Uri Lam
publicado na revista Este Mês, da CIP, novembro de 2009
Há setenta anos o mundo conheceu um dos períodos mais sombrios de toda a sua história. Enquanto a perseguição e assassinato de judeus já era uma marca da famigerada Alemanha nazista, em 1939, junto com o início da 2ª Guerra Mundial, o genocídio acelerou de uma forma nunca vista e ganhou uma mórbida escala industrial. Anos depois o mundo ficaria horrorizado com as imagens da Shoá, de judeus que, quando vivos, eram esquálidos, frágeis, à mercê; na mente nazista insana, era o testemunho do ocaso de um povo.Há setenta anos, do outro lado do oceano, era publicada a primeira edição da revista em quadrinhos Superman, o Super Homem.

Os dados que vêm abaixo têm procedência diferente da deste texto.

(** The key [get_signing_key] returns is built from the first entry of
    the document with the asked ["kid"]. *)
Lemma get_signing_key_first (keys : list (option string * J)) (kid : string)
      (key : K) :
  get_signing_key construct keys kid = Some key ->
  exists before j after,
    keys = (before ++ (Some kid, j) :: after)%list
    /\ Forall (fun e => fst e <> Some kid) before
    /\ construct j = Some key.
Proof.
  induction keys as [|[k j] rest IH]; [discriminate|].
  cbn [get_signing_key].
  destruct k as [k'|].
  - destruct (String.eqb_spec k' kid) as [->|Hne].
    + intros H. exists [], j, rest. repeat split; [constructor|exact H].
    + intros H. destruct (IH H) as (before & j0 & after & -> & Hb & Hc).
      exists ((Some k', j) :: before), j0, after.
      repeat split; [|exact Hc]. constructor; [|exact Hb].
      cbn. congruence.
  - intros H. destruct (IH H) as (before & j0 & after & -> & Hb & Hc).
    exists ((None, j) :: before), j0, after.
    repeat split; [|exact Hc]. constructor; [|exact Hb]. discriminate.
Qed.

(** Conversely, the first entry with the asked ["kid"] decides. *)
Lemma get_signing_key_app (before after : list (option string * J))
      (kid : string) (j : J) :
  Forall (fun e => fst e <> Some kid) before ->
  get_signing_key construct (before ++ (Some kid, j) :: after) kid
  = construct j.
Proof.
  induction 1 as [|[k j0] before Hk _ IH].
  - cbn. rewrite String.eqb_refl. reflexivity.
  - cbn [app get_signing_key]. destruct k as [k'|]; [|exact IH].
    destruct (String.eqb_spec k' kid) as [->|_]; [|exact IH].
    cbn in Hk. congruence.
Qed.

End SigningKey.
(** The loop leaves through its guard: more fuel changes nothing. *)
Lemma weekly_points_fuel (l : list activity_datum) (E c : time) (extra : nat) :
  weekly_points (weeks_left E c + extra) l E c =
  weekly_points (weeks_left E c) l E c.
Proof.
  destruct E as [E|], c as [c|]; try by destruct extra.
  remember (weeks_left (Some E) (Some c)) as fuel eqn:Hfuel.
  revert c Hfuel. induction fuel as [|fuel IH]; intros c Hfuel.
  - symmetry in Hfuel. apply weeks_left_zero in Hfuel.
    destruct extra as [|extra]; [done|].
    cbn [Nat.add weekly_points getTime]. rewrite num_le_of_Z.
    by destruct (Z.leb_spec c E); [lia|].
  - symmetry in Hfuel. apply weeks_left_succ in Hfuel as [Hle Hfuel].
    cbn [Nat.add weekly_points getTime]. rewrite num_le_of_Z.
    destruct (Z.leb_spec c E); [|lia].
    change (num_add (num_of_Z c) weekInMs)
      with (num_add (getTime (Some c)) weekInMs).
    rewrite next_week. f_equal. by apply IH.
Qed.

Lemma insert_sorted_perm (a : activity_datum) (l : list activity_datum) :
  insert_sorted a l ≡ₚ a :: l.
Proof.
  induction l as [|b l IH]; cbn [insert_sorted]; [done|].
  destruct (sorts_after a b); [|done].
  rewrite IH. apply Permutation_swap.
Qed.

Lemma sort_by_start_perm (l : list activity_datum) : sort_by_start l ≡ₚ l.
Proof.
  unfold sort_by_start. induction l as [|a l IH]; cbn [foldr]; [done|].
  by rewrite insert_sorted_perm, IH.
Qed.

Lemma Math_min_starts (l : list activity_datum) :
  l ≠ [] → Forall usable l →
  ∃ P, Math_min ((fun a => getTime (startDate a)) <$> l) = num_of_Z P
       ∧ Forall (fun d => P ≤ datum_start d) l.
Proof.
  intros Hne Hl. induction Hl as [|d l (Hs & _) Hl IH]; [done|].
  cbn [fmap list_fmap]. unfold Math_min. cbn [foldr]. fold (Math_min).
  rewrite Hs. cbn [getTime].
  destruct l as [|d' l'].
  - exists (datum_start d). split; [done|]. constructor; [lia|constructor].
  - destruct IH as (P & HP & Hall); [done|].
    unfold Math_min in HP. rewrite HP, num_min_of_Z.
    exists (Z.min (datum_start d) P). split; [done|].
    constructor; [lia|].
    eapply list.Forall_impl; [exact Hall|]. intros x Hx. cbv beta in Hx. lia.
Qed.
Lemma range_add_bounds {A} (hit : A -> bool) (patterns : gmap string A)
    (technologies : gset string) :
  technologies ⊆ range_add hit patterns technologies
  /\ range_add hit patterns technologies ⊆ technologies ∪ dom patterns.
Proof.
  split; intros tech; rewrite elem_of_range_add; [auto|].
  intros [H|(v & Hv & _)]; apply elem_of_union; [auto|].
  right. apply elem_of_dom. eauto.
Qed.

Lemma dom_nonempty_maps {A B} (field : A -> gmap string B) (apps : gmap string A) :
  dom (nonempty_maps field apps) ⊆ dom apps.
Proof.
  intros k. rewrite !elem_of_dom. unfold nonempty_maps. intros [v Hv].
  apply lookup_omap_Some in Hv as (a & _ & Ha). eauto.
Qed.

Lemma dom_nonempty_lists {A B} (field : A -> list B) (apps : gmap string A) :
  dom (nonempty_lists field apps) ⊆ dom apps.
Proof.
  intros k. rewrite !elem_of_dom. unfold nonempty_lists. intros [v Hv].
  apply lookup_omap_Some in Hv as (a & _ & Ha). eauto.
Qed.

(** X1.  The result of [detectTechnologies] is the accumulator together
    with the matches of the header and cookie channels and of each of the
    HTML, script (inline and source), meta and JS channels whose disable
    flag is not set: a set flag removes the contribution of its channel and
    nothing else. *)
Theorem disabled_channel_contributes_nothing (w : Wappalyze)
    (headers : gmap string (list string)) (body : string)
    (technologies : gset string) :
  detectTechnologies w headers body technologies
  = technologies
    ∪ MatchHeaders (headerPatterns w) headers ∅
    ∪ MatchCookies (cookiePatterns w) (ExtractCookiesFromHeaders headers) ∅
    ∪ (if DisableHTMLDetection (config w) then ∅
       else MatchHTML (htmlPatterns w) body ∅)
    ∪ (if DisableScriptDetection (config w) then ∅
       else MatchScripts (scriptPatterns w) body ∅
            ∪ MatchScriptSrc (scriptSrcPatterns w) (ExtractScripts body) ∅)
    ∪ (if DisableMetaDetection (config w) then ∅
       else MatchMetaTags (metaPatterns w) (ExtractMetaTags body) ∅)
    ∪ (if DisableJSDetection (config w) then ∅
       else MatchJS (jsPatterns w) (ExtractJS body) ∅).
Proof. apply detectTechnologies_channels. Qed.

Lemma detectTechnologies_bounds (c : Config) (apps : gmap string Fingerprint)
    (headers : gmap string (list string)) (body : string)
    (technologies : gset string) :
  technologies ⊆ detectTechnologies (New c apps) headers body technologies
  /\ detectTechnologies (New c apps) headers body technologies
     ⊆ technologies ∪ dom apps.
Proof.
  assert (dom (CompileFingerprints apps) = dom apps) as Hdom
      by apply dom_fmap_L.
  rewrite detectTechnologies_channels. split.
  - intros x Hx. rewrite !elem_of_union. tauto.
  - intros x. rewrite !elem_of_union.
    assert (forall {A} (hit : A -> bool) (p : gmap string A),
              dom p ⊆ dom apps -> x ∈ range_add hit p ∅ -> x ∈ dom apps) as Hin.
    { intros A hit p Hp Hx. apply Hp.
      apply (proj2 (range_add_bounds hit p ∅)) in Hx.
      apply elem_of_union in Hx as [Hx|Hx]; [|exact Hx].
      exfalso. exact (not_elem_of_empty (C := gset string) _ Hx). }
    pose proof (@dom_nonempty_maps CompiledFingerprint) as Hm.
    pose proof (@dom_nonempty_lists CompiledFingerprint) as Hl.
    unfold MatchHeaders, MatchCookies, MatchHTML, MatchScripts, MatchScriptSrc,
      MatchMetaTags, MatchJS. simpl.
    destruct (DisableHTMLDetection c), (DisableScriptDetection c),
      (DisableMetaDetection c), (DisableJSDetection c);
      rewrite ?elem_of_union;
      intros H;
      repeat match type of H with
        | _ \/ _ => destruct H as [H|H]
        end;
      try (left; exact H);
      try (exfalso; exact (not_elem_of_empty (C := gset string) _ H));
      right; revert H; apply Hin; rewrite <- Hdom;
      first [apply Hm | apply Hl].
Qed.
(** On the rig: the executor returns True from the empty history, and the
    run of [pose.json] passes from the executor to the poller. *)
Lemma execute_sync_move_returns_True_witness :
  (exists evs,
      execute_sync_move demo_driver demo_goals 150 demo_manifest ["COM1"]
                        demo_address_map [] = (Ret true, [] ++ evs)
      /\ ((forall tr p reqs,
             comm_success (txRxPacket demo_driver tr p reqs) = false) ->
          existsb is_write evs = false))
  /\ (exists evs_m,
        execute_sync_move demo_driver demo_goals DEFAULT_BASE_VELOCITY
                          demo_manifest ["COM1"] demo_address_map
                          (snd (check_torque_status
                                  demo_driver demo_manifest ["COM1"]
                                  demo_address_map
                                  [EvOpenPort "COM1" (Some true);
                                   EvSetBaudRate "COM1" 57600 (Some true)]))
        = (Ret true,
           snd (check_torque_status
                  demo_driver demo_manifest ["COM1"] demo_address_map
                  [EvOpenPort "COM1" (Some true);
                   EvSetBaudRate "COM1" 57600 (Some true)]) ++ evs_m)
        /\ run_animation 3 3 demo_driver demo_fs "pose.json" []
           = (try_except
                (wait_for_move_completion 3 demo_driver demo_goals
                                          demo_manifest ["COM1"]
                                          demo_address_map)
                (fun _ => queue_put MsgPoseError) ;;;
              close_all ["COM1"] ;;;
              queue_put (MsgFinished "pose.json"))
               (snd (check_torque_status
                       demo_driver demo_manifest ["COM1"] demo_address_map
                       [EvOpenPort "COM1" (Some true);
                        EvSetBaudRate "COM1" 57600 (Some true)])
                  ++ evs_m)).
Proof.
  split.
  - refine (proj1 (proj2 (execute_sync_move_returns_True demo_driver
                            demo_goals 150 demo_manifest ["COM1"]
                            demo_address_map [])) _ _).
    + reflexivity.
    + eexists. vm_compute. reflexivity.
  - refine (proj2 (proj2 (proj2 (proj2 (proj2
              (execute_sync_move_returns_True demo_driver demo_goals 150
                 demo_manifest ["COM1"] demo_address_map []))))
              3%nat 3%nat demo_fs "pose.json" demo_items []
              [EvOpenPort "COM1" (Some true);
               EvSetBaudRate "COM1" 57600 (Some true)]
              _ _ _ _ _ _ _) _ _ _).
    + reflexivity.
    + reflexivity.
    + reflexivity.
    + vm_compute. reflexivity.
    + reflexivity.
    + vm_compute. reflexivity.
    + reflexivity.
    + reflexivity.
    + reflexivity.
Defined.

Ao mesmo tempo em que tantas crianças judias eram salvas ao serem embarcadas nos kindertransports, trens que as levavam para lugares seguros distantes da destruição, em Krypton o cientista Jor-El e sua esposa Lara construíram uma espécie de cesto intergaláctico e nele embarcaram seu filho Kal-El, na derradeira esperança de que fosse o sobrevivente daquele velho mundo prestes a ser destruído. A nave com o bebê alcançou o novo mundo, foi resgatada e adotada pelo casal Jonathan e Marta Kent.
Lembro-me de, quando criança, ter sido levado a um supercinema em São Paulo com meu irmão e alguns dos meus melhores amigos para assistir ao Super Homem. Um cinema que não se compara aos Multiplex de hoje em dia, pois era, aos meus olhos, muito, mas muito melhor, bem mais divertido. Três enormes colunas de poltronas estavam voltadas para três telas diferentes dentro do mesmo espaço. Fascinado, eu acompanhava a performance maravilhosa e heróica do Super Homem, ora voando de tela em tela, ora multiplicado por três. Fascinado, eu não sabia para qual tela olhar, com medo de perder o que se passava nas outras duas... Logo no início eu passei a admirar o Super Homem, e a identificação veio assim que escutei seu nome: Kal-El. Lembrava-me os nomes de tantos amigos e colegas da escola, dos movimentos juvenis judaicos e das ruas do bairro do Bom Retiro, em São Paulo. Daniel, Rafael, Michel, Ariel – Kal-El. “O Super Homem bem que poderia mesmo ser judeu”, eu pensava, esperançoso, do alto dos meus 9 anos de idade.
Não há como deixar de pensar: quantos Super Homens e Super Mulheres deixaram seus pais no velho mundo para nunca mais, sobreviveram em um novo mundo, e lá salvaram vidas, ajudaram outras pessoas em situações desesperadoras, fizeram o que parecia impossível?
Quantos de nome Joel, Gabriel e Daniel foram adotados e tiveram seus nomes mudados para outros, digamos, mais neutros, menos judaicos? Os próprios criadores do Super Homem, os jovens judeus Jerry Siegel e Joe Shuster, tiveram que adotar pseudônimos. Nos EUA de então havia clubes e bairros inteiros que simplesmente barravam a entrada de judeus. Antes ainda de criarem o Super Homem, Siegel e Shuster já escreviam suas histórias em quadrinhos sob o pseudônimo de Bernard J. Kenton – talvez daí tenha vindo a inspiração para o sobrenome da sua mais famosa criação, Clark Kent. Tal como Moisés deixou seus pais para trás em um cesto e cruzou o Nilo para ser adotado e se tornar o maior dos super heróis da história do povo judeu, e tal como Kal-El deixou seus pais para trás em uma mininave espacial, ganhou o pacato nome de Clark Kent e tornou-se mundialmente famoso como o Super Homem, ao salvar não apenas a memória do povo de Krypton, mas todo ser humano em perigo, do mesmo modo aquelas crianças judias deixaram seus pais nos países europeus ocupados pelos nazistas e, uma vez em segurança, muitas delas com novos nomes, tornaram-se médicos, professores, engenheiros, construtores, assistentes sociais, voluntários em instituições beneficentes, pais e mães, avôs e avós.
Tal como Moisés e Kal-El, muitas delas só souberam de suas identidades judaicas muitos anos depois. Assim como Moisés era gago e o Super Homem perdia suas forças sob a radiação da kryptonita, aqueles meninos e meninas dos kindertransports também tiveram suas fraquezas, seus temores, seus traumas de guerra. Mas eles serão nossos super heróis para sempre, pois suas vidas e principalmente, suas histórias de vida, ajudaram a garantir a sobrevivência do povo judeu.